One of her original books for young readers, Cave Boy, illustrated by Mark Dubowski, was awarded an International Reading Association Children's Choice Award.
Cathy writes in her office in a big red barn in North Carolina, where she lives with Mark, daughters Lauren and Megan, and their two golden retrievers, Macdougal and Morgan.Excerpt. © Reprinted by permission. All rights reserved.:
Sabrina Spellman was late for school.
That shouldn't have been a problem for a teenage witch -- who could wave her hand and, in less time than it takes to make microwave popcorn, instantly transport herself across town.
Or across the country.
Or across the universe.
Or even into the Other Realm -- the world inhabited by witches, fairies, leprechauns, trolls, and myriad other magical beings.
(Actually, to do that she had to go through her aunts' personal portal to the Other Realm -- the tiny towel-stacked linen closet in the upstairs hall of their old Victorian home. But it was just as fast.)
But the catch here was that Sabrina was only half witch and was being raised by her six-hundred year-old aunts Zelda and Hilda. They were witches, like her father, and extremely doting. And extremely strict. And extremely involved with, and opinionated about, everything she did.
Which meant two important things.
One, they were mindful of her half-human side and wanted her to learn to live with grace and skill the life of a magical being in a mortal world.
And two, they thought it totally rude to use magic to clean up mistakes -- like goofed-up spells and sleeping late.
So now she'd have to race to school with the speed of someone racing to get 'N Sync concert tickets. Otherwise known as teenage speed of light.
Sabrina threw back the covers, screeched to a stop in front of the full-length mirror on her closet door, and with a snap Of her fingers selected "Way-Late Dress-Without-Thinking outfit, Number 3": Flared jeans, light blue tank top with quarter-inch straps.
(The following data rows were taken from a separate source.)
Definition signerIsEmpty (s : SignerDetails) : bool :=
  bool_decide (Issuer s = "" /\ Subject s = "" /\ KeyRef s = "").

Definition isSignatureMode (m : VerificationMode) : bool :=
  bool_decide (m = VerificationModeCosignKeyless \/ m = VerificationModeCosignKey).

Definition isAttestationMode (m : VerificationMode) : bool :=
  bool_decide (m = VerificationModeCosignAttestationKeyless \/ m = VerificationModeCosignAttestationKey).

(** The key under which signers are the same: its parts separated by NUL. *)
Definition signer_key (s : SignerDetails) : string :=
  Issuer s +:+ String zero (Subject s +:+ String zero (KeyRef s)).

Definition dedupe_signer_step (acc : gset string * list SignerDetails) (s : SignerDetails)
    : gset string * list SignerDetails :=
  let '(seen, deduped) := acc in
  if signerIsEmpty s then acc
  else if decide (signer_key s ∈ seen) then acc
  else ({[signer_key s]} ∪ seen, deduped ++ [s]).

Definition dedupeSigners (signers : list SignerDetails) : list SignerDetails :=
  snd (foldl dedupe_signer_step (∅, []) signers).

(** The first signer of an attempt of a kind of mode. *)
Definition first_signer (kind : VerificationMode -> bool) (attempts : list VerificationObservation)
    : option SignerDetails :=
  o_Signer <$> List.find (fun o => kind (o_Mode o) && negb (signerIsEmpty (o_Signer o))) attempts.

Definition last_attestation_type (t0 : string) (attempts : list VerificationObservation) : string :=
  foldl (fun t o => if decide (o_AttestationType o <> "") then o_AttestationType o else t) t0 attempts.

Definition mergeVerifiedObservations (last : VerificationObservation)
    (attempts : list VerificationObservation) : VerificationObservation :=
  let merged := credit last in
  let signer := default (o_Signer merged) (first_signer isSignatureMode attempts) in
  let signer := if signerIsEmpty signer
                then default signer (first_signer isAttestationMode attempts) else signer in
  {| o_Mode := o_Mode merged; o_VerifiedBy := o_VerifiedBy merged; o_Status := o_Status merged;
     o_Reason := "all configured verification modes succeeded";
     o_AttestationType := last_attestation_type (o_AttestationType merged) attempts;
     o_Signer := signer;
     o_Signers := dedupeSigners (attempts ≫= o_Signers) |}.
After slinging her backpack over one shoulder,she zapped her mouth minty-fresh as she vaulted down the wooden stairs, conjured up an McFluffin (witches can't do name brands), aimed herself at the nearest exit.
"I'm late!" she shouted to anyone who might be listening as she grabbed the brass doorknob. "Gotta go -- "
Sabrina shrieked. Everything had gone black!
And even worse-wet!
Magic! Sabrina thought, her heart pounding in her chest. But was it the magic of friend or foe?
Bracing herself, Sabrina reached up to touch her head, hoping it was still there.
But instead of skin, her fingertips touched smooth metal. Frowning, she rapped the material with her knuckles.
"Don't do that!" she told herself, wincing. Her head felt as if it were inside a bell.
Slowly, bracing for any magical side effects, she pulled the metal something off her head-it slid off easily -- then held it out in front of her.
"A bucket?" It looked like a common, ordinary galvanized metal mop bucket.
The liquid drenching her was...sniff, sniff... "Fruit punch?"
Sabrina looked up. This was no trick of the Other Realm -- it was human trickery. Obviously someone had deliberately propped an old bucket of liquid over the door, so that when she opened it, the bucket would fall and soak her.
It was the oldest camp prank in the book.
"But who...?" Shoving wet, sticky blond hair out of her face, Sabrina dropped the bucket and strode to the steps, glancing quickly up and down the street looking for the culprit.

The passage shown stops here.